# What you need to do:
Instruction for the entries that follow: retype exactly the lines from the line with "l' (c :: acc)" to the line with "canon_single : forall", both included, and omit all others.

****************************************

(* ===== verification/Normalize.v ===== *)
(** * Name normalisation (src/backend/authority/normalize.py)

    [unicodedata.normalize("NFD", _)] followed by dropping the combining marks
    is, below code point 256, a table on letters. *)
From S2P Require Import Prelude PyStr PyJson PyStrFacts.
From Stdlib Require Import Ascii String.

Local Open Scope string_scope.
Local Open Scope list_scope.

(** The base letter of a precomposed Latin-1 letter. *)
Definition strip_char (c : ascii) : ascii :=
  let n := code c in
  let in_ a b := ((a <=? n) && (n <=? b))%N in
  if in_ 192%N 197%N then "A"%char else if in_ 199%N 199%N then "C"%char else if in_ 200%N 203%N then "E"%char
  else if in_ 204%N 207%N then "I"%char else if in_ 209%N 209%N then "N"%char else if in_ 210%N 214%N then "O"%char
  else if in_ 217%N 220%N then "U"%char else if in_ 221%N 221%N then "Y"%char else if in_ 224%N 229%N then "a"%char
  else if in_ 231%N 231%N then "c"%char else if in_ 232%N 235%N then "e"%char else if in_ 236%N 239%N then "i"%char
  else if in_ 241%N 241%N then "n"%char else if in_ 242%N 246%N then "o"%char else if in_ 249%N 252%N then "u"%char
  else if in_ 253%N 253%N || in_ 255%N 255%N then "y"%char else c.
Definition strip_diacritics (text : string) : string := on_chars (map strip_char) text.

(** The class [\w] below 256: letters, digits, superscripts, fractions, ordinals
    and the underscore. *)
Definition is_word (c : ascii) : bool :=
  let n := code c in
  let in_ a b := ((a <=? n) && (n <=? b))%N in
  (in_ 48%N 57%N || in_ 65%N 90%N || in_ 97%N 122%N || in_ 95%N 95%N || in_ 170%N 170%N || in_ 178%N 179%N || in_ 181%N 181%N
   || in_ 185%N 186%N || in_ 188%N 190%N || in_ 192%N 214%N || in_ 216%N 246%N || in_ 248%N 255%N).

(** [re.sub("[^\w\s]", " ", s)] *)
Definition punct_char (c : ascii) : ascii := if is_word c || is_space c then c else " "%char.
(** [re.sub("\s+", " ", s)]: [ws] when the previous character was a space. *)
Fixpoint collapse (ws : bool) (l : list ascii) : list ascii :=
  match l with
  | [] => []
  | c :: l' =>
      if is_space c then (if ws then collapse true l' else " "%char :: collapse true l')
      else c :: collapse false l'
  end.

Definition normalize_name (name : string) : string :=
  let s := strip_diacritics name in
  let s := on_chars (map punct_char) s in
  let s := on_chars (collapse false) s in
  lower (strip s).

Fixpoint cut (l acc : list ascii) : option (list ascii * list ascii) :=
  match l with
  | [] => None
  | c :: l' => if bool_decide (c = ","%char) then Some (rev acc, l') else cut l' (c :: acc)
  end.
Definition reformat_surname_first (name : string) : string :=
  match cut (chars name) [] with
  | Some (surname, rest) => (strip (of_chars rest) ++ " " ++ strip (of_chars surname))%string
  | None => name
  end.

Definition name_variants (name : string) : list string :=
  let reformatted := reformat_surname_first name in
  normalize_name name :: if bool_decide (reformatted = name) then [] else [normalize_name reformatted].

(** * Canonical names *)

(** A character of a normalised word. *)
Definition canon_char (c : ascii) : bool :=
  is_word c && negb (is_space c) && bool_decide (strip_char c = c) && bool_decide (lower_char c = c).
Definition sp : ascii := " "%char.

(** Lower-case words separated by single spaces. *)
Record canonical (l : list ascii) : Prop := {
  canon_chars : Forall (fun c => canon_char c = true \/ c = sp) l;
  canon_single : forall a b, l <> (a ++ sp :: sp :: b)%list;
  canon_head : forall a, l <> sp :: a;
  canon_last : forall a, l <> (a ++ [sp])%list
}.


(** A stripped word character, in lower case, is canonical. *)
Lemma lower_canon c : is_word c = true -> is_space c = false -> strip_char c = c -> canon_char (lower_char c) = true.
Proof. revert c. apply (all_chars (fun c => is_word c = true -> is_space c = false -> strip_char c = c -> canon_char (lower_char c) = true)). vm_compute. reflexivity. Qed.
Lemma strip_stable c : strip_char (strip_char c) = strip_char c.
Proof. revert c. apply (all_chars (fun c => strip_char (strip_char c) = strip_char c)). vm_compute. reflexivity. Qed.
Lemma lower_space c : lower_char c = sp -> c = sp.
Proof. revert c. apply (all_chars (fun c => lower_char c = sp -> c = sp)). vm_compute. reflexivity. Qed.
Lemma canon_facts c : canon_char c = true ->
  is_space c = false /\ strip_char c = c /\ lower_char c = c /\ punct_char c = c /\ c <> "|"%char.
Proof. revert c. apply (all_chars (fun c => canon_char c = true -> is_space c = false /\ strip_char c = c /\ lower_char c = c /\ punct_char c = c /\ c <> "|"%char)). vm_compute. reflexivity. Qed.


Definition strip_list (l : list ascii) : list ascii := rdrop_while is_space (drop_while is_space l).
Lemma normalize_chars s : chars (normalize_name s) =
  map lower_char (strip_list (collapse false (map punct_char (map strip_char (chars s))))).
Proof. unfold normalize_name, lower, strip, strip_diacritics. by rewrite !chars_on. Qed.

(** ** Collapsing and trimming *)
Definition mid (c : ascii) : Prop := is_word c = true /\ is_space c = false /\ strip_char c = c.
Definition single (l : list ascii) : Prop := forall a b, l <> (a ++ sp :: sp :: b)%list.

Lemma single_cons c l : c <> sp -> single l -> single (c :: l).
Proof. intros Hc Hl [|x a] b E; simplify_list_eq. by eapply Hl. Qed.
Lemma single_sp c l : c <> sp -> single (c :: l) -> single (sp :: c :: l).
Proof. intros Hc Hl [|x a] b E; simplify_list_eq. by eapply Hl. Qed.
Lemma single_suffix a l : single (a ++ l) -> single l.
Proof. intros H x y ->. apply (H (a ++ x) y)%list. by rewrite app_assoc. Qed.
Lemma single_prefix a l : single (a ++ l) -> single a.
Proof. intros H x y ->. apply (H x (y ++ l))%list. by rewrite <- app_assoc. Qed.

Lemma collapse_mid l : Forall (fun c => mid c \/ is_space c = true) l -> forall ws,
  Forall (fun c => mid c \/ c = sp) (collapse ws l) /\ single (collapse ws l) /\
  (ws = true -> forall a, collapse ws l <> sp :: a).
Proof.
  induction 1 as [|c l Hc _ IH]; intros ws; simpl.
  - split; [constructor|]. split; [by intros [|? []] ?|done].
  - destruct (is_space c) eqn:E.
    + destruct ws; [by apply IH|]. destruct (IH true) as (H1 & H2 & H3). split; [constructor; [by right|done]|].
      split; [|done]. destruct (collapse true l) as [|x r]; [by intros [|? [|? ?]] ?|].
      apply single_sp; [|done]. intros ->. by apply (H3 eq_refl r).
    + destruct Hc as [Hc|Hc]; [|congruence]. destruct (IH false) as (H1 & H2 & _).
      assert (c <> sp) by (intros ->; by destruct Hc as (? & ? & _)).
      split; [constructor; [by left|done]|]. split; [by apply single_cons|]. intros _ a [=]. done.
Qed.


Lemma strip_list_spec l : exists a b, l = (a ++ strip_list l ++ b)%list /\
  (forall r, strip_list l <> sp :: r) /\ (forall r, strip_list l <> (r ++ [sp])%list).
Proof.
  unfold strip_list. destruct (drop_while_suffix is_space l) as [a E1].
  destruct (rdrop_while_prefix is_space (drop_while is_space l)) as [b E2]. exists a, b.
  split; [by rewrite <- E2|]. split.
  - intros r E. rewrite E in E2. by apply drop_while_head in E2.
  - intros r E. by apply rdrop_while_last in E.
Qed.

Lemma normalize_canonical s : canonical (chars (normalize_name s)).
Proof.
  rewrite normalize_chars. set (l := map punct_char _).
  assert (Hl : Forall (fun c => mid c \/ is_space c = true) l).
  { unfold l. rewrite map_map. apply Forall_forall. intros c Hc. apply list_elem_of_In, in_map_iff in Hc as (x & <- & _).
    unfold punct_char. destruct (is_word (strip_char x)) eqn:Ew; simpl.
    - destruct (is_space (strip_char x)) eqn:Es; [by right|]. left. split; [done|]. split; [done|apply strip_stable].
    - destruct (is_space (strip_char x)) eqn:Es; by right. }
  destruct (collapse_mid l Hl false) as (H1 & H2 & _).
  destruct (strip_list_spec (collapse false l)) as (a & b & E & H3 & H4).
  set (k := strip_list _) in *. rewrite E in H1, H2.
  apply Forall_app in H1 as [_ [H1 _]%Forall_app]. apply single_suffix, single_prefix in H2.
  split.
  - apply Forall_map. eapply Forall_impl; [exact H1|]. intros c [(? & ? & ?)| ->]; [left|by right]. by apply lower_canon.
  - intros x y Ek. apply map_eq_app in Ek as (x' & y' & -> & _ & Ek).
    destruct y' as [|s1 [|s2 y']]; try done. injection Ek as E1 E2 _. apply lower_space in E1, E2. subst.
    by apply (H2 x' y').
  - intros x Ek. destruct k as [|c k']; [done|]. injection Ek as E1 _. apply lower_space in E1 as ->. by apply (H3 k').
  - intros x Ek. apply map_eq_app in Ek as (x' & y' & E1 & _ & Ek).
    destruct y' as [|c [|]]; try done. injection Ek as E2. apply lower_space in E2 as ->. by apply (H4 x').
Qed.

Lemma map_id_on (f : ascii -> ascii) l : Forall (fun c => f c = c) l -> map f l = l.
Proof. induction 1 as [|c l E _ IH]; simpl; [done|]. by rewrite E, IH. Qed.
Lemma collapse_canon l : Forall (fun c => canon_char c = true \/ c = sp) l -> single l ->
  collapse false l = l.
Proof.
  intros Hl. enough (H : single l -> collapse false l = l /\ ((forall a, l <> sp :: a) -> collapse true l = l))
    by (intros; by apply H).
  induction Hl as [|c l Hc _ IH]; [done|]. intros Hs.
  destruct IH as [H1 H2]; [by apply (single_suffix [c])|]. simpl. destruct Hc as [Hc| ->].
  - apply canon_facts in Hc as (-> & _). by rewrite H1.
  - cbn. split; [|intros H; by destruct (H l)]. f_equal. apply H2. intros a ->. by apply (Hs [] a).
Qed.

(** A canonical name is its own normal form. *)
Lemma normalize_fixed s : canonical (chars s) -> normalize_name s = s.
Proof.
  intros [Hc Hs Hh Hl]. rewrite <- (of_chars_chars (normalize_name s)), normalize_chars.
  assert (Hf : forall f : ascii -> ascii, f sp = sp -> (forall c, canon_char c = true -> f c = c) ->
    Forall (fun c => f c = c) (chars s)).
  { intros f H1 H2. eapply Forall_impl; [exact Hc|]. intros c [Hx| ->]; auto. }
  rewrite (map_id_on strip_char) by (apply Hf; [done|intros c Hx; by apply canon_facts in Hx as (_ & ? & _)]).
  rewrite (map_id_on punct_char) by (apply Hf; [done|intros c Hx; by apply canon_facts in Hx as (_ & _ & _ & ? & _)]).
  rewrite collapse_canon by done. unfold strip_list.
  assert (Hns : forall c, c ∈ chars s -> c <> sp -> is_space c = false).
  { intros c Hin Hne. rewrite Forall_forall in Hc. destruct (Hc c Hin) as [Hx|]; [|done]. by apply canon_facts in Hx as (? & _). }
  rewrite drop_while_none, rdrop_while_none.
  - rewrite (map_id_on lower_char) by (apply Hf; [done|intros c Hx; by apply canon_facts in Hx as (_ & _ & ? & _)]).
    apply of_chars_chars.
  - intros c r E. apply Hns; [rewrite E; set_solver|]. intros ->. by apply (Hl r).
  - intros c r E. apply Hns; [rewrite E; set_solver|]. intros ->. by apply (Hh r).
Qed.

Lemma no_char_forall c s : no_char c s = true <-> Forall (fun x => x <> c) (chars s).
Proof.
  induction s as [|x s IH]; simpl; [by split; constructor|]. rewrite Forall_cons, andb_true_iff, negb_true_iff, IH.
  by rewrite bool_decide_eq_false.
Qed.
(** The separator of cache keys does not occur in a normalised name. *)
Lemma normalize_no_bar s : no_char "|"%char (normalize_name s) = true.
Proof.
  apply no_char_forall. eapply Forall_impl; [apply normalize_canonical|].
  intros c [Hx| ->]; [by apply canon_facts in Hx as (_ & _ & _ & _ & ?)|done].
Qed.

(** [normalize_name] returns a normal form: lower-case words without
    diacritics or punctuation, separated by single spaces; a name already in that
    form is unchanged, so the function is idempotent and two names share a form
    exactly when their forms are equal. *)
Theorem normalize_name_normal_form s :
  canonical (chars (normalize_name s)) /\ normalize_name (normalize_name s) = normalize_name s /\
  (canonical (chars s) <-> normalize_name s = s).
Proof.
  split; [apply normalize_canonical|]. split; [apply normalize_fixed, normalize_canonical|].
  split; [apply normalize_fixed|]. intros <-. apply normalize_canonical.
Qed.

****************************************

# Response below:
  | c :: l' => if bool_decide (c = ","%char) then Some (rev acc, l') else cut l' (c :: acc)
  end.
Definition reformat_surname_first (name : string) : string :=
  match cut (chars name) [] with
  | Some (surname, rest) => (strip (of_chars rest) ++ " " ++ strip (of_chars surname))%string
  | None => name
  end.

Definition name_variants (name : string) : list string :=
  let reformatted := reformat_surname_first name in
  normalize_name name :: if bool_decide (reformatted = name) then [] else [normalize_name reformatted].

(** * Canonical names *)

(** A character of a normalised word. *)
Definition canon_char (c : ascii) : bool :=
  is_word c && negb (is_space c) && bool_decide (strip_char c = c) && bool_decide (lower_char c = c).
Definition sp : ascii := " "%char.

(** Lower-case words separated by single spaces. *)
Record canonical (l : list ascii) : Prop := {
  canon_chars : Forall (fun c => canon_char c = true \/ c = sp) l;
  canon_single : forall a b, l <> (a ++ sp :: sp :: b)%list;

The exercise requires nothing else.